Betting on Cross-fertilization

  • Education
  • 2013

Graduate school is typically a monkish undertaking, in which many participants become comparatively isolated from peers during their deep dive into a chosen academic subject. To balance this a bit, investor Charles Munger helped fund graduate-student housing at Stanford which ganged students into four-bedroom apartments in hopes that the communal interactions coming from living together would overflow into useful professional discussion. This was a success.

Munger then gave the University of Michigan the largest gift in its history—about $110 million worth of Berkshire Hathaway stock—to go even further in this direction. With his 2013 donation, Michigan built a 632-bedroom apartment building that houses graduate students in an innovative way. Every student has a soundproof bedroom and study area and a private bath, but these are grouped as seven-bedroom flats sharing extremely large and comfortable living rooms and kitchens. “Almost every occupant has to share an apartment with six others,” notes Munger. The idea is to give Michigan grad students (who come from 113 countries) easier opportunities to build relationships with fellow scholars, with the expectation that this will not only be pleasant but also encourage useful informal exchange of ideas.

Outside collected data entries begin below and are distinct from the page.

(* ===== verification/SubmitterRpc.v ===== *)
(** The Submitter service, both sides: [client/submitter.rs] and [server/submitter.rs]. *)

From S2P Require Import Prelude V3 Objects Filters Submitter Rpc.

(** The methods of the generated client and of the generated server trait
    ([submitter_service.proto], service [Submitter]). *)
Module Stub.
Section stub.
Context `{!Tonic} (W : Type).
Record t : Type := mk {
  get_service_configuration : rpc W V3.Empty.t V3.Configuration.t;
  create_session : rpc W V3.submitter.CreateSessionRequest.t V3.submitter.CreateSessionReply.t;
  cancel_session : rpc W V3.Session.t V3.Empty.t;
  create_small_tasks : rpc W V3.submitter.CreateSmallTaskRequest.t V3.submitter.CreateTaskReply.t;
  list_tasks : rpc W V3.submitter.TaskFilter.t V3.TaskIdList.t;
  list_sessions : rpc W V3.submitter.SessionFilter.t V3.submitter.SessionIdList.t;
  count_tasks : rpc W V3.submitter.TaskFilter.t V3.Count.t;
  try_get_task_output : rpc W V3.TaskOutputRequest.t V3.Output.t;
  wait_for_availability : rpc W V3.ResultRequest.t V3.submitter.AvailabilityReply.t;
  wait_for_completion : rpc W V3.submitter.WaitRequest.t V3.Count.t;
  cancel_tasks : rpc W V3.submitter.TaskFilter.t V3.Empty.t;
  get_task_status : rpc W V3.submitter.GetTaskStatusRequest.t V3.submitter.GetTaskStatusReply.t;
  get_result_status : rpc W V3.submitter.GetResultStatusRequest.t V3.submitter.GetResultStatusReply.t;
  create_large_tasks : rpc W (stream W (result Status V3.submitter.CreateLargeTaskRequest.t)) V3.submitter.CreateTaskReply.t;
  try_get_result_stream : rpc W V3.ResultRequest.t (stream W (result Status V3.submitter.ResultReply.t));
  watch_results : rpc W (stream W (result Status V3.submitter.WatchResultRequest.t)) (stream W (result Status V3.submitter.WatchResultStream.t))
}.
End stub.
End Stub.

(** The same on the client side, where a stream of requests has no errors. *)
Module ClientStub.
Section stub.
Context `{!Tonic} (W : Type).
Record t : Type := mk {
  get_service_configuration : rpc W V3.Empty.t V3.Configuration.t;
  create_session : rpc W V3.submitter.CreateSessionRequest.t V3.submitter.CreateSessionReply.t;
  cancel_session : rpc W V3.Session.t V3.Empty.t;
  create_small_tasks : rpc W V3.submitter.CreateSmallTaskRequest.t V3.submitter.CreateTaskReply.t;
  list_tasks : rpc W V3.submitter.TaskFilter.t V3.TaskIdList.t;
  list_sessions : rpc W V3.submitter.SessionFilter.t V3.submitter.SessionIdList.t;
  count_tasks : rpc W V3.submitter.TaskFilter.t V3.Count.t;
  try_get_task_output : rpc W V3.TaskOutputRequest.t V3.Output.t;
  wait_for_availability : rpc W V3.ResultRequest.t V3.submitter.AvailabilityReply.t;
  wait_for_completion : rpc W V3.submitter.WaitRequest.t V3.Count.t;
  cancel_tasks : rpc W V3.submitter.TaskFilter.t V3.Empty.t;
  get_task_status : rpc W V3.submitter.GetTaskStatusRequest.t V3.submitter.GetTaskStatusReply.t;
  get_result_status : rpc W V3.submitter.GetResultStatusRequest.t V3.submitter.GetResultStatusReply.t;
  create_large_tasks : rpc W (stream W V3.submitter.CreateLargeTaskRequest.t) V3.submitter.CreateTaskReply.t;
  try_get_result_stream : rpc W V3.ResultRequest.t (stream W (result Status V3.submitter.ResultReply.t))
}.
End stub.
End ClientStub.

(** The client reaches the server through a channel. *)
Definition connected `{!Tonic} {W} (client : ClientStub.t W) (server : Stub.t W) : Prop :=
  delivers client.(ClientStub.get_service_configuration W) server.(Stub.get_service_configuration W) ∧
  delivers client.(ClientStub.create_session W) server.(Stub.create_session W) ∧
  delivers client.(ClientStub.cancel_session W) server.(Stub.cancel_session W) ∧
  delivers client.(ClientStub.create_small_tasks W) server.(Stub.create_small_tasks W) ∧
  delivers client.(ClientStub.list_tasks W) server.(Stub.list_tasks W) ∧
  delivers client.(ClientStub.list_sessions W) server.(Stub.list_sessions W) ∧
  delivers client.(ClientStub.count_tasks W) server.(Stub.count_tasks W) ∧
  delivers client.(ClientStub.try_get_task_output W) server.(Stub.try_get_task_output W) ∧
  delivers client.(ClientStub.wait_for_availability W) server.(Stub.wait_for_availability W) ∧
  delivers client.(ClientStub.wait_for_completion W) server.(Stub.wait_for_completion W) ∧
  delivers client.(ClientStub.cancel_tasks W) server.(Stub.cancel_tasks W) ∧
  delivers client.(ClientStub.get_task_status W) server.(Stub.get_task_status W) ∧
  delivers client.(ClientStub.get_result_status W) server.(Stub.get_result_status W) ∧
  delivers_stream client.(ClientStub.create_large_tasks W) server.(Stub.create_large_tasks W) ∧
  delivers_items client.(ClientStub.try_get_result_stream W) server.(Stub.try_get_result_stream W).

(** The trait a server implements. *)
Module Service.
Section service.
Context `{!Tonic} (W : Type).
Record t : Type := mk {
  get_service_configuration : method W Submitter.get_service_configuration.Request.t Submitter.get_service_configuration.Response.t;
  create_session : method W Submitter.create_session.Request.t Submitter.create_session.Response.t;
  cancel_session : method W Submitter.cancel_session.Request.t Submitter.cancel_session.Response.t;
  list_tasks : method W Submitter.list_tasks.Request.t Submitter.list_tasks.Response.t;
  list_sessions : method W Submitter.list_sessions.Request.t Submitter.list_sessions.Response.t;
  count_tasks : method W Submitter.count_tasks.Request.t Submitter.count_tasks.Response.t;
  try_get_task_output : method W Submitter.try_get_task_output.Request.t Submitter.try_get_task_output.Response.t;
  wait_for_availability : method W Submitter.wait_for_availability.Request.t Submitter.wait_for_availability.Response.t;
  wait_for_completion : method W Submitter.wait_for_completion.Request.t Submitter.wait_for_completion.Response.t;
  cancel_tasks : method W Submitter.cancel_tasks.Request.t Submitter.cancel_tasks.Response.t;
  task_status : method W Submitter.task_status.Request.t Submitter.task_status.Response.t;
  result_status : method W Submitter.result_status.Request.t Submitter.result_status.Response.t;
  try_get_result : method W Submitter.try_get_result.Request.t (stream W (result Status Submitter.try_get_result.Response.t));
  create_small_tasks : method W Submitter.create_tasks.SmallRequest.t Submitter.create_tasks.Response.t;
  create_large_tasks : method W (stream W (result Status Submitter.create_tasks.LargeRequest.t)) Submitter.create_tasks.Response.t
}.
End service.
End Service.

Section rpcs.
Context `{!Tonic} `{!HashMapIter} {W : Type}.

(** The server trait, implemented from the service trait. *)
Definition server (self : Service.t W) : Stub.t W := {|
  Stub.get_service_configuration := unary self.(Service.get_service_configuration W);
  Stub.create_session := unary self.(Service.create_session W);
  Stub.cancel_session := unary self.(Service.cancel_session W);
  Stub.create_small_tasks := unary self.(Service.create_small_tasks W);
  Stub.list_tasks := unary self.(Service.list_tasks W);
  Stub.list_sessions := unary self.(Service.list_sessions W);
  Stub.count_tasks := unary self.(Service.count_tasks W);
  Stub.try_get_task_output := unary self.(Service.try_get_task_output W);
  Stub.wait_for_availability := unary self.(Service.wait_for_availability W);
  Stub.wait_for_completion := unary self.(Service.wait_for_completion W);
  Stub.cancel_tasks := unary self.(Service.cancel_tasks W);
  Stub.get_task_status := unary self.(Service.task_status W);
  Stub.get_result_status := unary self.(Service.result_status W);
  Stub.create_large_tasks := stream_client self.(Service.create_large_tasks W);
  Stub.try_get_result_stream := stream_server self.(Service.try_get_result W);
  Stub.watch_results := λ _ w,
    (Err (Status_unimplemented "Submitter::WatchResults is not implemented"), w) |}.

Record Client : Type := {
  inner : ClientStub.t W
}.

(** The generated client over a channel is its methods. *)
Definition with_channel (channel : ClientStub.t W) : Client := {| inner := channel |}.

#[global] Instance call_get_service_configuration : GrpcCall W Client Submitter.get_service_configuration.Request.t Submitter.get_service_configuration.Response.t := λ self request,
  unary_call self.(inner).(ClientStub.get_service_configuration W) request.

#[global] Instance call_create_session : GrpcCall W Client Submitter.create_session.Request.t Submitter.create_session.Response.t := λ self request,
  unary_call self.(inner).(ClientStub.create_session W) request.

#[global] Instance call_cancel_session : GrpcCall W Client Submitter.cancel_session.Request.t Submitter.cancel_session.Response.t := λ self request,
  unary_call self.(inner).(ClientStub.cancel_session W) request.

#[global] Instance call_create_small_tasks : GrpcCall W Client Submitter.create_tasks.SmallRequest.t Submitter.create_tasks.Response.t := λ self request,
  unary_call self.(inner).(ClientStub.create_small_tasks W) request.

#[global] Instance call_list_tasks : GrpcCall W Client Submitter.list_tasks.Request.t Submitter.list_tasks.Response.t := λ self request,
  unary_call self.(inner).(ClientStub.list_tasks W) request.

#[global] Instance call_list_sessions : GrpcCall W Client Submitter.list_sessions.Request.t Submitter.list_sessions.Response.t := λ self request,
  unary_call self.(inner).(ClientStub.list_sessions W) request.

Munger made a similar investment in the co-location of thinkers at the Kavli Institute for Theoretical Physics at the University of California, Santa Barbara. A creation of physicist-turned-businessman Fred Kavli, who donated hundreds of millions to science philanthropy before his death in 2013, the institute brings together top physicists from around the world for professional discussion outside of any teaching or research responsibilities. “Away from day-to-day responsibilities they are in a different mental state,” says director Lars Bildsten. “They’re more willing to wander intellectually.”

Physics is famously a field where insights can bubble up from insights in everyday life, or casual conversations with peers, and Kavli encourages this in its daily programming. However, there was no physical counterpart in the way the visitors were housed. Until 2014—when Munger pledged $65 million to build a permanent residence hall where it will be easy for visiting physicists to mingle informally after hours.

Then in 2016 Munger made his biggest pledge yet to his pet cause of academic housing that encourages collaboration and intellectual success: $200 million to the University of California, Santa Barbara. The entire University of California system was under pressure to expand enrollments and housing to meet high student demand, and Munger agreed to help. But he insisted that the buildings created with his donation must follow the same social-life-friendly design principles applied in his dorms at the University of Michigan and elsewhere.